A process is a collection of steps, reading and writing data and annotations on data, carried out by either human or automated agents, to accomplish a specific goal. The agents in our process, through their interactions with the data and annotations via the steps, can carry out various privacy breaching attacks. By "privacy breach", we mean that an individual's personally identifiable information is disclosed to other individuals, without the former's consent. It is difficult to automatically identify these rogue agents and offending steps, which remain hidden among a large number of other non-malicious agents and steps. This dissertation presents a novel approach that automatically identifies the different ways in which an attack (mostly privacy breach related attack) can take place on a process. We first develop a graph-based language to model processes and possible attacks.
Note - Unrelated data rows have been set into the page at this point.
(** Without a passing set, [are_dependencies_satisfied] answers [true] for
    a dependency-free feature and throws otherwise, while
    [get_blocking_dependencies] always throws.  With a set, the first
    answers [true] exactly when every dependency id is in the set, which is
    exactly when the second returns the empty list. *)
Theorem dependency_helpers_spec :
  (∀ f, dependencies f = [] -> are_dependencies_satisfied f None = Some true) /\
  (∀ f, dependencies f <> [] -> are_dependencies_satisfied f None = None) /\
  (∀ f, get_blocking_dependencies f None = None) /\
  (∀ f p, are_dependencies_satisfied f (Some p) = Some true <->
          ∀ d, d ∈ dependencies f -> d ∈ p) /\
  (∀ f p, are_dependencies_satisfied f (Some p) = Some true <->
          get_blocking_dependencies f (Some p) = Some []).
Proof.
  pose proof are_dependencies_satisfied_some as Hs.
  split; [|split; [|split; [|split]]].
  - intros f E. unfold are_dependencies_satisfied. by rewrite E.
  - intros f E. unfold are_dependencies_satisfied. by destruct (dependencies f).
  - done.
  - exact Hs.
  - intros f p. rewrite Hs. unfold get_blocking_dependencies. split.
    + intros Hp. f_equal. apply filter_nil_iff. intros d Hd Hn. by apply Hn, Hp.
    + intros [= Hf]. intros d Hd. apply filter_nil_iff with (x := d) in Hf; [|done].
      destruct (decide (d ∈ p)); [done|]. by exfalso.
Qed.

(** The loops of [get_ready_features] and [get_blocked_features] decide as
    the helpers do on the passing set of the snapshot: a feature is ready
    exactly when it is not passing, not in progress and
    [are_dependencies_satisfied] answers [true]; it is reported blocked
    with [blocked_by = bl] exactly when it is not passing and
    [get_blocking_dependencies] returns the non-empty [bl]. *)
Theorem engine_loops_agree_with_helpers (fs : list feature) :
  (∀ f, f ∈ ready_features fs <->
        f ∈ fs /\ passes f = false /\ in_progress f = false /\
        are_dependencies_satisfied f (Some (passing_ids fs)) = Some true) /\
  (∀ f bl, (f, bl) ∈ get_blocked_features fs <->
        f ∈ fs /\ passes f = false /\
        get_blocking_dependencies f (Some (passing_ids fs)) = Some bl /\ bl <> []).
Proof.
  split.
  - intros f. unfold ready_features. rewrite list_elem_of_filter, Forall_forall.
    rewrite are_dependencies_satisfied_some. tauto.
  - intros f bl. rewrite get_blocked_features_spec. unfold get_blocking_dependencies.
    split.
    + intros (Hf & Hp & -> & Hn). done.
    + intros (Hf & Hp & [= <-] & Hn). done.
Qed.

(** ** validate_dependencies *)

Lemma append_nonempty (c : Ascii.ascii) (s t : String.string) :
  String.append (String.String c s) t <> ""%string.
Proof. discriminate. Qed.

(** [validate_dependencies] accepts exactly the lists of at most
    [MAX_DEPENDENCIES] distinct ids, all in [all_feature_ids] and none equal
    to [feature_id]; its message is empty exactly when it accepts.  Every
    call that feature_set_dependencies accepts is accepted by
    [validate_dependencies] against the ids of the store. *)
Theorem validate_dependencies_spec :
  (∀ fid ds all, fst (validate_dependencies fid ds all) = true <->
     (length ds <= MAX_DEPENDENCIES)%nat /\ (fid ∉ ds) /\ (∀ d, d ∈ ds -> d ∈ all) /\ NoDup ds) /\
  (∀ fid ds all, snd (validate_dependencies fid ds all) = ""%string <->
     fst (validate_dependencies fid ds all) = true) /\
  (∀ st fid ds st', feature_set_dependencies st fid ds = Some st' ->
     validate_dependencies fid ds (list_to_set (row_id <$> rows st)) = (true, ""%string)).
Proof.
  assert (Hv : ∀ fid ds all,
    (validate_dependencies fid ds all = (true, ""%string) /\
     (length ds <= MAX_DEPENDENCIES)%nat /\ (fid ∉ ds) /\ (∀ d, d ∈ ds -> d ∈ all) /\ NoDup ds) \/
    (fst (validate_dependencies fid ds all) = false /\
     snd (validate_dependencies fid ds all) <> ""%string /\
     ~ ((length ds <= MAX_DEPENDENCIES)%nat /\ (fid ∉ ds) /\
        (∀ d, d ∈ ds -> d ∈ all) /\ NoDup ds))).
  { intros fid ds all. unfold validate_dependencies.
    destruct (Nat.ltb_spec MAX_DEPENDENCIES (length ds)) as [Hl|Hl].
    { right. split; [done|]. split; [apply append_nonempty|]. lia. }
    case_bool_decide as Hf.
    { right. split; [done|]. split; [discriminate|]. tauto. }
    destruct (filter (fun d => d ∉ all) ds) as [|m ms] eqn:Em.
    - pose proof (proj1 (filter_nil_iff _ _) Em) as Hall.
      case_bool_decide as Hn; simpl.
      + left. split; [done|]. repeat split; try done.
        intros d Hd. destruct (decide (d ∈ all)); [done|]. by exfalso; apply (Hall d).
      + right. split; [done|]. split; [discriminate|]. tauto.
    - right. split; [done|]. split; [apply append_nonempty|].
      intros (_ & _ & Hall & _).
      assert (Hm : m ∈ filter (fun d => d ∉ all) ds) by (rewrite Em; left).
      apply list_elem_of_filter in Hm as [Hm1 Hm2]. by apply Hm1, Hall. }
  split; [|split].
  - intros fid ds all. destruct (Hv fid ds all) as [(-> & Hc)|(Hf & _ & Hc)].
    + done.
    + rewrite Hf. split; [discriminate|tauto].
  - intros fid ds all. destruct (Hv fid ds all) as [(-> & _)|(Hf & Hs & _)].
    + done.
    + rewrite Hf. split; [tauto|discriminate].
  - intros st fid ds st' H. unfold feature_set_dependencies in H.
    case_bool_decide as Hf; [discriminate|].
    destruct (Nat.ltb_spec MAX_DEPENDENCIES (length ds)) as [Hl|Hl]; [discriminate|].
    case_bool_decide as Hn; [|discriminate]. cbn [negb] in H.
    destruct (find_row (rows st) fid); [|discriminate].
    destruct (filter _ ds) as [|m ms] eqn:Em; [|discriminate].
    pose proof (proj1 (filter_nil_iff _ _) Em) as Hall.
    destruct (Hv fid ds (list_to_set (row_id <$> rows st))) as [(-> & _)|(_ & _ & Hc)];
      [done|].
    exfalso. apply Hc. repeat split; try done.
    intros d Hd. destruct (decide (d ∈ (list_to_set (row_id <$> rows st) : gset Z))); [done|].
    by exfalso; apply (Hall d).
Qed.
Given a process and a possible attack modeled in this language, our approach determines if this attack can be successfully carried out on the process. If successful, our approach also finds out in how many different ways this same attack can be carried out on the process. We also identify collusion scenarios where multiple agents can collude to realize an attack. Attacks on complex processes which have collection-oriented data hierarchies (multiple data possessing parent-child relationship among them) and fine grained data dependencies, are also identified. Once an attack is found to be successful against a process, we automatically identify improvement opportunities in the process and carry them out, thereby eliminating ways in which the attack can succeed. The identification uses information about which steps in the process are most heavily attacked, and try to find improvement opportunities in them first, before moving onto the lesser attacked ones. We then evaluate the improved process to verify that our improvement is successful. This cycle of process improvement and evaluation iterates until all possible ways of attack are either thwarted or the remaining attack ways cannot be eliminated by the identified improvement opportunities.